Según la escala elaborada por Latinobarómetro, Brasil era, en 2017, el país con menor índice de desarrollo democrático: 4,4; por debajo del promedio regional: 5,5; y muy por debajo del país con mayor desarrollo democrático de la región, Uruguay, con 6,9. Apenas el 13 por ciento de la población brasileña se mostraba satisfecha con la democracia y 97 por ciento sostenía que la democracia sirve para que los poderosos gobiernen en su propio beneficio. Una situación que se volvía más frágil cuando se observaba que, en un contexto de desconfianza con relación a todo, 69 por ciento de los brasileños confiaban en las iglesias (no necesariamente en la tradicional iglesia católica, sino en las emergentes y poderosas iglesias neopentecostales), 50 por ciento en el ejército, 27 por ciento en el poder judicial y sólo 11 por ciento en el parlamento, 8 por ciento en el gobierno y 7 por ciento en los partidos políticos.
Las democracias, alertó recientemente Boaventura de Sousa Santos, pueden morir democráticamente.
En este contexto, que la izquierda y el progresismo brasileños hayan pensado que el principal riesgo era el neoliberalismo y que una alternativa autoritaria, fascista, era lejana para el país, no fue más que un inmenso error de cálculo.
Aunque “la era del fascismo se encuentra cada vez más alejada en la historia, su retórica política parece hallarse permanentemente con nosotros”, sostuvo alguna vez uno de los mayores especialistas en la materia, el historiador y catedrático emérito en la Universidad de Wisconsin-Madison, Stanley Payne.
Una perspectiva semejante expuso el gran Umberto Eco en su célebre conferencia, Contra el fascismo. Entendido como retórica de alcance universal, Eco sostendrá que “se puede jugar al fascismo de muchas maneras y el nombre del juego no cambia”. Así, “el término ‘fascismo’ se adapta a todo, porque es posible eliminar de un régimen fascista uno o más aspectos y siempre podemos reconocerlo como fascista”. Eco enumera 14 características del “fascismo eterno”, aunque sólo algunas de ellas alcanzarían para poner en riesgo cualquier democracia republicana: el apego irreductible a la tradición; el hartazgo con la modernidad; el culto a la acción y el desprecio al pensamiento; el odio a quienes se oponen a la “verdad”; la fobia a la diversidad; el aprovechamiento del sentimiento de frustración de las clases medias y de los sectores populares con la política; la xenofobia; la consideración del enemigo como siendo, al mismo tiempo, demasiado poderoso y demasiado débil; la apología de la violencia y de la guerra; el elitismo; el heroísmo mesiánico; el machismo y el culto al patriarcado; la adoración del líder como único intérprete de la voluntad común; la pobreza lingüística, la sintaxis primaria y el rechazo al razonamiento complejo.

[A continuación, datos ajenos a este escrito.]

(** * The agent tool-calling loop of ai-agents-guide

    A shallow embedding of [agents/base-agent.js] (class [BaseAgent]),
    of the dispatch loop of [agents/07_orchestrator_pattern.js]
    (class [Orchestrator]) and of [agents/17_debate_multi_agent.js]
    ([runDebate]), followed by the properties of the loop: step budget,
    fault isolation, ordering of tool results, reset, debate wiring.

    Conventions of the embedding.
    - An [async] call is described by how its promise settles: fulfilled
      or rejected after a number of milliseconds, or never ([Settle]).
      A synchronous return or throw settles after 0 ms.  [await] on a
      promise that was started when the promise was created advances the
      clock ([now], the value of [Date.now()]) to the settling time.
    - What is thrown is an [Error] with its message, or any other
      value, [null] and [undefined] included ([Thrown]).
    - The hosted model (the [@google/generative-ai] SDK and the service
      behind it) is not code of this repository.  It is a parameter: a
      state machine [generateContent] that receives each request and
      answers with the [parts] of its first candidate.  The chat session
      of the SDK is modelled by what it does for this program:
      [startChat] starts from an empty history, [sendMessage] sends the
      history followed by the new content and, when the model answers
      with a response the SDK holds valid, appends both the new content
      and the answer to the history.
    - What the JavaScript engine does and this development does not
      spell out is a parameter too ([Engine]): [JSON.stringify], the
      digits of a number, the text of its own [TypeError]s, and what
      the members of [Object.prototype] do when they are called as
      plain functions.
    - Step counts ([maxSteps], [stepCount], [totalCalls], the debate's
      [rounds]) are integers.
    - An object used as a table ([toolFns], [workers]) is an object
      literal: the list of its own properties in insertion order, each
      key once, on top of what it inherits from [Object.prototype].
    - [console.log] output is not modelled; the arguments of the call
      are evaluated all the same, and what they throw is modelled. *)

From Stdlib Require Import ZArith String Ascii List Lia PrimFloat.
From stdpp Require Import base list strings pretty.

Open Scope Z_scope.

(** ** JavaScript values, promises and completions *)

Module Js.

(** The values of tool arguments and tool results: JSON-like data and
    [undefined].  A number is an IEEE 754 double. *)
#[local] Set Warnings "-register-all".
Inductive JsValue : Type :=
| JsUndefined
| JsNull
| JsBool (b : bool)
| JsNum (x : float)
| JsStr (s : string)
| JsArr (items : list JsValue)
| JsObj (fields : list (string * JsValue)).

(** [if (v)]: zero of either sign and [NaN] are falsy. *)
Definition truthy (v : JsValue) : bool :=
  match v with
  | JsUndefined | JsNull => false
  | JsBool b => b
  | JsNum x => negb (PrimFloat.eqb x 0%float || PrimFloat.is_nan x)
  | JsStr s => negb (String.eqb s "")
  | JsArr _ | JsObj _ => true
  end.

(** [v === null || v === undefined] *)
Definition nullish (v : JsValue) : bool :=
  match v with
  | JsUndefined | JsNull => true
  | _ => false
  end.

(** The line feed and the double quote of template literals. *)
Definition nl : string := String (ascii_of_nat 10) EmptyString.
Definition dq : string := String (ascii_of_nat 34) EmptyString.

(** [s.includes(t)] *)
Definition includes (t s : string) : Prop :=
  exists pre post : string, s = pre +:+ t +:+ post.

(** What a [throw] throws or a promise is rejected with: an [Error]
    object (of any class) with its [message], or any other value. *)
Inductive Thrown : Type :=
| JsError (message : string)
| JsThrown (v : JsValue).

(** How the promise of a call settles. *)
Inductive Settle (A : Type) : Type :=
| Fulfilled (ms : nat) (v : A)
| Rejected (ms : nat) (err : Thrown)
| Pending.
Arguments Fulfilled {A} ms v.
Arguments Rejected {A} ms err.
Arguments Pending {A}.

(** The time a call takes to settle. *)
Definition latency {A : Type} (s : Settle A) : nat :=
  match s with
  | Fulfilled ms _ | Rejected ms _ => ms
  | Pending => 0%nat
  end.

(** What a call settles to, whenever that is. *)
Definition outcome {A : Type} (s : Settle A) : option (A + Thrown) :=
  match s with
  | Fulfilled _ v => Some (inl v)
  | Rejected _ err => Some (inr err)
  | Pending => None
  end.

(** How a call of an [async] method of this program ends. *)
Inductive Completion (R : Type) : Type :=
| Returned (r : R)
| Threw (err : Thrown)
| Hangs.
Arguments Returned {R} r.
Arguments Threw {R} err.
Arguments Hangs {R}.

(** [Promise.all(ps)] for promises started at the same instant: it is
    rejected as soon as one of them is, with that one's reason;
    otherwise it is fulfilled, when the last one is, with the values
    in the order of [ps]. *)
Fixpoint promiseAll {A : Type} (ps : list (Settle A)) : Settle (list A) :=
  match ps with
  | [] => Fulfilled 0 []
  | p :: rest =>
      match p, promiseAll rest with
      | Fulfilled m v, Fulfilled n vs => Fulfilled (Nat.max m n) (v :: vs)
      | Fulfilled _ _, Rejected n e => Rejected n e
      | Fulfilled _ _, Pending => Pending
      | Rejected m e, Rejected n e' =>
          if (m <=? n)%nat then Rejected m e else Rejected n e'
      | Rejected m e, _ => Rejected m e
      | Pending, Rejected n e => Rejected n e
      | Pending, _ => Pending
      end
  end.

(** The own property [key] of an object, if it has one. *)
Fixpoint getOwn {V : Type} (key : string) (obj : list (string * V)) : option V :=
  match obj with
  | [] => None
  | (k, v) :: rest => if String.eqb k key then Some v else getOwn key rest
  end.
(** *** The sparse kernels *)

Lemma sparse_fold_updated (f : Z -> T -> T -> T) h sv :
  wf_view h sv ->
  forall es g h1,
    NoDup (fst <$> es) ->
    (forall e, e ∈ es -> 0 <= fst e < size_ sv) ->
    (forall e old, e ∈ es -> g (fst e) old = old) ->
    updated g sv h h1 ->
    updated (sparse_result f es g) sv h
      (fold_left
         (fun h e =>
            let i := sadd (fst e) (offset_ sv) in
            heap_set h (vector_ sv) i (f (fst e) (vec_get (h (vector_ sv)) i) (snd e)))
         es h1).
Proof.
  intros Hwf.
  pose proof Hwf as (Hoff & Hn & Hle & Hvec & _). apply wf_vec_bounds in Hvec.
  induction es as [|e es IH]; intros g h1 Hnd Hin Hg Hup.
  - simpl. eapply updated_ext; [|exact Hup]. reflexivity.
  - simpl. rewrite fmap_cons in Hnd.
    pose proof (NoDup_cons_1_1 _ _ Hnd) as Hfresh. apply NoDup_cons_1_2 in Hnd.
    assert (He : 0 <= fst e < size_ sv) by (apply Hin; left).
    rewrite sadd_small by lia.
    set (g' := fun k old => if fst e =? k then f k old (snd e) else g k old).
    assert (Hup' : updated g' sv h
              (heap_set h1 (vector_ sv) (fst e + offset_ sv)
                 (f (fst e) (vec_get (h1 (vector_ sv)) (fst e + offset_ sv)) (snd e)))).
    { destruct Hup as (P1 & P2 & P3 & P4 & P5). rewrite Z.min_id in *.
      unfold updated, progress, becomes in *. rewrite Z.min_id.
      rewrite heap_set_same. simpl. rewrite length_set. repeat split; try assumption.
      - intros b Hb. rewrite heap_set_other by exact Hb. apply P1. exact Hb.
      - intros k Hk. unfold vec_get. simpl. unfold g'.
        destruct (Z.eqb_spec (fst e) k) as [<-|Hne].
        + replace (offset_ sv + fst e) with (fst e + offset_ sv) by lia.
          rewrite get_set_eq by lia. fold (vec_get (h1 (vector_ sv)) (fst e + offset_ sv)).
          replace (fst e + offset_ sv) with (offset_ sv + fst e) by lia.
          rewrite P4 by lia. rewrite Hg by left. reflexivity.
        + rewrite get_set_ne by lia. apply P4. exact Hk.
      - intros k Hk Hout. unfold vec_get. simpl. rewrite get_set_ne by lia.
        apply P5; assumption. }
    eapply updated_ext; [|apply (IH g'); [exact Hnd | | |exact Hup']].
    + intros k x. unfold sparse_result. simpl. unfold g'.
      destruct (Z.eqb_spec (fst e) k) as [<-|Hne].
      * destruct (List.find (fun e0 => fst e0 =? fst e) es) as [e'|] eqn:Hfind;
          [|reflexivity].
        apply List.find_some in Hfind. destruct Hfind as [Hin' Heq'].
        apply Z.eqb_eq in Heq'. exfalso. apply Hfresh.
        rewrite <- Heq'. apply list_elem_of_fmap_2. apply list_elem_of_In. exact Hin'.
      * reflexivity.
    + intros e' He'. apply Hin. right. exact He'.
    + intros e' old He'. unfold g'.
      destruct (Z.eqb_spec (fst e) (fst e')) as [Heq|Hne].
      * exfalso. apply Hfresh. rewrite Heq. apply list_elem_of_fmap_2. exact He'.
      * apply Hg. right. exact He'.
Qed.

Lemma sparse_loop_updated (f : Z -> T -> T -> T) h sv s :
  wf_view h sv -> wf_sparse s -> sp_size s = size_ sv ->
  updated (sparse_result f (sp_elements s) (fun _ old => old)) sv h (sparse_loop f sv s h).
Proof.
  intros Hwf (Hs & Hin & Hnd) Hsize. unfold sparse_loop.
  apply sparse_fold_updated; try assumption.
  - intros e He. rewrite <- Hsize. apply Hin. exact He.
  - reflexivity.
  - apply updated_id.
Qed.

(** Multiplication by a sparse vector: the elements it stores are
    multiplied, every other element of the view becomes the default
    value. *)
Lemma multAssign_sparse_updated h sv s :
  wf_view h sv -> wf_sparse s -> sp_size s = size_ sv ->
  updated (sparse_result (fun _ old x => mul old x) (sp_elements s) (fun _ _ => zero))
    sv h (multAssign_sparse sv s h).
Proof.
  intros Hwf Hs Hsize.
  pose proof Hwf as (Hoff & Hn & Hle & Hvec & _). apply wf_vec_bounds in Hvec.
  unfold multAssign_sparse.
  pose proof (reset_updated h sv Hwf) as Hr.
  pose proof (wf_view_preserved _ h sv _ _ Hr Hwf) as Hwf'.
  set (tmp := mkVec (size sv) (subscript h sv <$> seqZ 0 (size sv))).
  pose proof (sparse_loop_updated (fun i _ x => mul (vec_get tmp i) x)
                (reset sv h) sv s Hwf' Hs Hsize) as Hl.
  pose proof (updated_trans _ _ h sv _ _ Hwf Hr Hl) as Ht.
  eapply updated_ext_at; [|exact Ht].
  intros k Hk. unfold sparse_result.
  destruct (List.find (fun e => fst e =? k) (sp_elements s)) as [e|] eqn:Hfind;
    [|reflexivity].
  unfold tmp, vec_get, size. simpl. rewrite get_fmap_seqZ by lia.
  unfold subscript, vec_get. rewrite sadd_small by lia. reflexivity.
Qed.

(** *** The temporary of the operators *)

Lemma evaluate_sparse h s : evaluate h (OpSparse s) = OpSparse s.
Proof. reflexivity. Qed.

(** The temporary a dense right-hand side is evaluated into is a dense
    vector of its own with the elements of the right-hand side. *)
Lemma evaluate_dense h rhs :
  IsSparseVector rhs = false -> wf_operand h rhs ->
  0 <= op_size h rhs <= 9223372036854775808 ->
  IsSparseVector (evaluate h rhs) = false /\
  (forall a, op_canAlias (evaluate h rhs) a = false) /\
  (forall h', wf_operand h' (evaluate h rhs)) /\
  (forall h', op_size h' (evaluate h rhs) = op_size h rhs) /\
  (forall h' k, 0 <= k < op_size h rhs -> op_at h' (evaluate h rhs) k = op_at h rhs k).
Proof.
  intros Hd Hwf Hn.
  assert (Heq : evaluate h rhs
                = OpTemp (mkVec (op_size h rhs) (op_at h rhs <$> seqZ 0 (op_size h rhs)))).
  { destruct rhs; simpl in *; try discriminate; reflexivity. }
  rewrite Heq. split; [reflexivity|]. split; [reflexivity|]. split; [|split].
  - intros h'. unfold wf_operand, wf_vec, capacity_of. cbn [vsize vdata].
    rewrite length_fmap_seqZ. change (2 ^ 63) with 9223372036854775808. lia.
  - reflexivity.
  - intros h' k Hk. unfold op_at, vec_get. cbn [vdata]. apply get_fmap_seqZ. exact Hk.
Qed.

Lemma wf_view_size_bound h sv :
  wf_view h sv -> 0 <= size_ sv <= 9223372036854775808.
Proof.
  intros (Hoff & Hn & Hle & Hvec & _). apply wf_vec_bounds in Hvec. lia.
Qed.

(** *** Kernel selection *)

Lemma dense_dispatch_updated (b : bool) (f : T -> T -> T) h sv rhs :
  (b = true -> wf_traits) -> wf_view h sv ->
  IsSparseVector rhs = false -> wf_operand h rhs ->
  op_size h rhs = size_ sv -> op_canAlias rhs (vector_ sv) = false ->
  updated (fun k old => f old (op_at h rhs k)) sv h
    (if b then intrinsic_loops (compound_value f sv rhs) sv h
     else dense_default f sv rhs h).
Proof.
  intros Htr Hwf Hd Hop Hsize Hno. destruct b.
  - apply compound_vectorized_updated; try assumption. apply Htr. reflexivity.
  - apply dense_default_updated; assumption.
Qed.

Lemma assign_dense_updated h sv rhs :
  (vectorizable = true -> wf_traits) -> wf_view h sv ->
  IsSparseVector rhs = false -> wf_operand h rhs ->
  op_size h rhs = size_ sv -> op_canAlias rhs (vector_ sv) = false ->
  updated (fun k _ => op_at h rhs k) sv h (assign sv rhs h).
Proof.
  intros Htr Hwf Hd Hop Hsize Hno.
  assert (Heq : assign sv rhs h
                = if VectorizedAssign then assign_vectorized sv rhs h
                  else assign_default sv rhs h).
  { destruct rhs; simpl in *; try discriminate; reflexivity. }
  rewrite Heq. unfold VectorizedAssign. destruct vectorizable; simpl.
  - apply assign_vectorized_updated; try assumption. apply Htr. reflexivity.
  - unfold assign_default. apply (dense_default_updated (fun _ r => r)); assumption.
Qed.

Lemma addAssign_dense_updated h sv rhs :
  (vectorizable = true -> wf_traits) -> wf_view h sv ->
  IsSparseVector rhs = false -> wf_operand h rhs ->
  op_size h rhs = size_ sv -> op_canAlias rhs (vector_ sv) = false ->
  updated (fun k old => add old (op_at h rhs k)) sv h (addAssign sv rhs h).
Proof.
  intros Htr Hwf Hd Hop Hsize Hno.
  assert (Heq : addAssign sv rhs h
                = if VectorizedAddAssign
                  then intrinsic_loops (compound_value add sv rhs) sv h
                  else dense_default add sv rhs h).
  { destruct rhs; simpl in *; try discriminate; reflexivity. }
  rewrite Heq. apply dense_dispatch_updated; try assumption.
  unfold VectorizedAddAssign. intros Hb. apply Htr.
  destruct vectorizable; [reflexivity | discriminate].
Qed.

Lemma subAssign_dense_updated h sv rhs :
  (vectorizable = true -> wf_traits) -> wf_view h sv ->
  IsSparseVector rhs = false -> wf_operand h rhs ->
  op_size h rhs = size_ sv -> op_canAlias rhs (vector_ sv) = false ->
  updated (fun k old => sub old (op_at h rhs k)) sv h (subAssign sv rhs h).
Proof.
  intros Htr Hwf Hd Hop Hsize Hno.
  assert (Heq : subAssign sv rhs h
                = if VectorizedSubAssign
                  then intrinsic_loops (compound_value sub sv rhs) sv h
                  else dense_default sub sv rhs h).
  { destruct rhs; simpl in *; try discriminate; reflexivity. }
  rewrite Heq. apply dense_dispatch_updated; try assumption.
  unfold VectorizedSubAssign. intros Hb. apply Htr.
  destruct vectorizable; [reflexivity | discriminate].
Qed.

Jair Messias Bolsonaro, como ya lo hemos dicho, no es la causa sino la consecuencia del régimen de excepción que se instaló en Brasil desde el golpe a Dilma Rousseff y la prisión arbitraria y sin pruebas del ex presidente Lula. Su fortaleza reside en que su liderazgo se apoya en una profunda crisis de legitimidad de la democracia, en una sociedad marcada secularmente por el racismo, el colonialismo, la tradición esclavista, oligárquica y autoritaria, cumpliendo no alguna sino todas las 14 dimensiones del fascismo eterno que enumera Umberto Eco.
De esto se han dado cuenta hasta los liberales y neoliberales demócratas del país. Aunque quizás ya sea demasiado tarde.
* Secretario ejecutivo de Clacso y profesor de la Universidad del Estado de Río de Janeiro.